[Collected data entries]
+--

Lemma readlines_from_terminated (s : str) :
  forall cur after_cr,
    ~ In 10%N cur -> ~ In 13%N cur ->
    (after_cr = true -> cur = []) ->
    (s = [] /\ cur = []) \/ last s 0%N = 10%N \/ last s 0%N = 13%N ->
    Forall terminated (readlines_from cur after_cr s).
Proof.
  induction s as [|c s IH]; intros cur after_cr H10 H13 Hcr Hend.
  - destruct Hend as [(_ & ->) | [N | N]];
      [constructor | discriminate N | discriminate N].
  - assert (Hrest : (s = [] /\ @nil char = []) \/
                    last s 0%N = 10%N \/ last s 0%N = 13%N).
    { destruct s as [|c' s']; [left; split; reflexivity |].
      right. destruct Hend as [(N & _) | N]; [discriminate N | exact N]. }
    assert (Hline : terminated (rev (10%N :: cur))).
    { exists (rev cur). split; [reflexivity |].
      split; intros N; apply in_rev in N; [apply H10, N | apply H13, N]. }
    cbn [readlines_from]. destruct (c =? 10)%N eqn:E10.
    + destruct after_cr.
      * rewrite (Hcr eq_refl).
        apply IH; [intros [] | intros [] | reflexivity | exact Hrest].
      * constructor; [exact Hline |].
        apply IH; [intros [] | intros [] | reflexivity | exact Hrest].
    + destruct (c =? 13)%N eqn:E13.
      * constructor; [exact Hline |].
        apply IH; [intros [] | intros [] | reflexivity | exact Hrest].
      * apply N.eqb_neq in E10. apply N.eqb_neq in E13. apply IH.
        -- intros [N | N]; [apply E10; exact N | apply H10, N].
        -- intros [N | N]; [apply E13; exact N | apply H13, N].
        -- intros N. discriminate N.
        -- right. destruct s as [|c' s'].
           ++ destruct Hend as [(N & _) | [N | N]];
                [discriminate N | simpl in N; contradiction
                | simpl in N; contradiction].
           ++ destruct Hend as [(N & _) | N]; [discriminate N | exact N].
Qed.

Lemma strip_terminated (l : str) :
  terminated l -> startswith (lit "S ") l = true -> terminated (skipn 2 l).
Proof.
  intros (body & -> & H10 & H13) Hs.
  destruct body as [|b1 [|b2 body]].
  - vm_compute in Hs. discriminate Hs.
  - cbn in Hs. rewrite andb_false_r in Hs. discriminate Hs.
  - exists body. split; [reflexivity |].
    split; intros N; [apply H10 | apply H13]; right; right; exact N.
Qed.

(** X10: for an [.m2] file that is empty or ends with a line end, where the
    line separator of the system is ["\n"] or ["\r\n"], the first step of
    [main] writes a source file that reads back as exactly the lines that
    started with ["S "], each without these two characters and in the same
    order; the commands of [main] are run on that file. *)
Theorem source_file_round_trip (args : Args) (w : World) (content : str) :
  w_files w (file_of_path (m2 args)) = Some content ->
  file_of_path (m2 args) <> file_of_path source_path ->
  linesep = [10%N] \/ linesep = [13%N; 10%N] ->
  content = [] \/ last content 0%N = 10%N \/ last content 0%N = 13%N ->
  exists w1 written,
    extract_source args w = (w1, Ok tt) /\
    main args w = align_and_score args w1 /\
    w_files w1 (file_of_path source_path) = Some written /\
    readlines written =
      map (skipn 2) (filter (startswith (lit "S ")) (readlines content)) /\
    length (readlines written) =
      length (filter (startswith (lit "S ")) (readlines content)).
Proof.
  intros Hm Hneq Hsep Hend.
  pose proof (extract_source_eq args w Hm Hneq) as E.
  eexists. eexists. split; [exact E |].
  split; [unfold main, script_bind; rewrite E; reflexivity |].
  cbn [w_files]. split; [apply write_file_same |].
  assert (Ht : Forall terminated (readlines content)).
  { unfold readlines. apply readlines_from_terminated;
      [intros [] | intros [] | intros N; reflexivity |].
    destruct Hend as [-> | N]; [left; split; reflexivity | right; exact N]. }
  assert (Hw : Forall terminated (source_lines content)).
  { unfold source_lines. rewrite Forall_map. apply Forall_forall. intros l Hl.
    apply filter_In in Hl. destruct Hl as (Hl & Hs).
    rewrite Forall_forall in Ht. apply strip_terminated; [apply Ht, Hl | exact Hs]. }
  rewrite (readlines_encoded Hsep Hw). unfold source_lines.
  split; [reflexivity | apply length_map].
Qed.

+--

§ **Problem statement**: Write all the data out again, exactly.

§ **Answer for this exercise**:
Lemma readlines_from_terminated (s : str) :
  forall cur after_cr,
    ~ In 10%N cur -> ~ In 13%N cur ->
    (after_cr = true -> cur = []) ->
    (s = [] /\ cur = []) \/ last s 0%N = 10%N \/ last s 0%N = 13%N ->
    Forall terminated (readlines_from cur after_cr s).
Proof.
  induction s as [|c s IH]; intros cur after_cr H10 H13 Hcr Hend.
  - destruct Hend as [(_ & ->) | [N | N]];
      [constructor | discriminate N | discriminate N].
  - assert (Hrest : (s = [] /\ @nil char = []) \/
                    last s 0%N = 10%N \/ last s 0%N = 13%N).
    { destruct s as [|c' s']; [left; split; reflexivity |].
      right. destruct Hend as [(N & _) | N]; [discriminate N | exact N]. }
    assert (Hline : terminated (rev (10%N :: cur))).
    { exists (rev cur). split; [reflexivity |].
      split; intros N; apply in_rev in N; [apply H10, N | apply H13, N]. }
    cbn [readlines_from]. destruct (c =? 10)%N eqn:E10.
    + destruct after_cr.
      * rewrite (Hcr eq_refl).
        apply IH; [intros [] | intros [] | reflexivity | exact Hrest].
      * constructor; [exact Hline |].
        apply IH; [intros [] | intros [] | reflexivity | exact Hrest].
    + destruct (c =? 13)%N eqn:E13.
      * constructor; [exact Hline |].
        apply IH; [intros [] | intros [] | reflexivity | exact Hrest].
      * apply N.eqb_neq in E10. apply N.eqb_neq in E13. apply IH.
        -- intros [N | N]; [apply E10; exact N | apply H10, N].
        -- intros [N | N]; [apply E13; exact N | apply H13, N].
        -- intros N. discriminate N.
        -- right. destruct s as [|c' s'].
           ++ destruct Hend as [(N & _) | [N | N]];
                [discriminate N | simpl in N; contradiction
                | simpl in N; contradiction].
           ++ destruct Hend as [(N & _) | N]; [discriminate N | exact N].
Qed.

Lemma strip_terminated (l : str) :
  terminated l -> startswith (lit "S ") l = true -> terminated (skipn 2 l).
Proof.
  intros (body & -> & H10 & H13) Hs.
  destruct body as [|b1 [|b2 body]].
  - vm_compute in Hs. discriminate Hs.
  - cbn in Hs. rewrite andb_false_r in Hs. discriminate Hs.
  - exists body. split; [reflexivity |].
    split; intros N; [apply H10 | apply H13]; right; right; exact N.
Qed.

(** X10: for an [.m2] file that is empty or ends with a line end, where the
    line separator of the system is ["\n"] or ["\r\n"], the first step of
    [main] writes a source file that reads back as exactly the lines that
    started with ["S "], each without these two characters and in the same
    order; the commands of [main] are run on that file. *)
Theorem source_file_round_trip (args : Args) (w : World) (content : str) :
  w_files w (file_of_path (m2 args)) = Some content ->
  file_of_path (m2 args) <> file_of_path source_path ->
  linesep = [10%N] \/ linesep = [13%N; 10%N] ->
  content = [] \/ last content 0%N = 10%N \/ last content 0%N = 13%N ->
  exists w1 written,
    extract_source args w = (w1, Ok tt) /\
    main args w = align_and_score args w1 /\
    w_files w1 (file_of_path source_path) = Some written /\
    readlines written =
      map (skipn 2) (filter (startswith (lit "S ")) (readlines content)) /\
    length (readlines written) =
      length (filter (startswith (lit "S ")) (readlines content)).
Proof.
  intros Hm Hneq Hsep Hend.
  pose proof (extract_source_eq args w Hm Hneq) as E.
  eexists. eexists. split; [exact E |].
  split; [unfold main, script_bind; rewrite E; reflexivity |].
  cbn [w_files]. split; [apply write_file_same |].
  assert (Ht : Forall terminated (readlines content)).
  { unfold readlines. apply readlines_from_terminated;
      [intros [] | intros [] | intros N; reflexivity |].
    destruct Hend as [-> | N]; [left; split; reflexivity | right; exact N]. }
  assert (Hw : Forall terminated (source_lines content)).
  { unfold source_lines. rewrite Forall_map. apply Forall_forall. intros l Hl.
    apply filter_In in Hl. destruct Hl as (Hl & Hs).
    rewrite Forall_forall in Ht. apply strip_terminated; [apply Ht, Hl | exact Hs]. }
  rewrite (readlines_encoded Hsep Hw). unfold source_lines.
  split; [reflexivity | apply length_map].
Qed.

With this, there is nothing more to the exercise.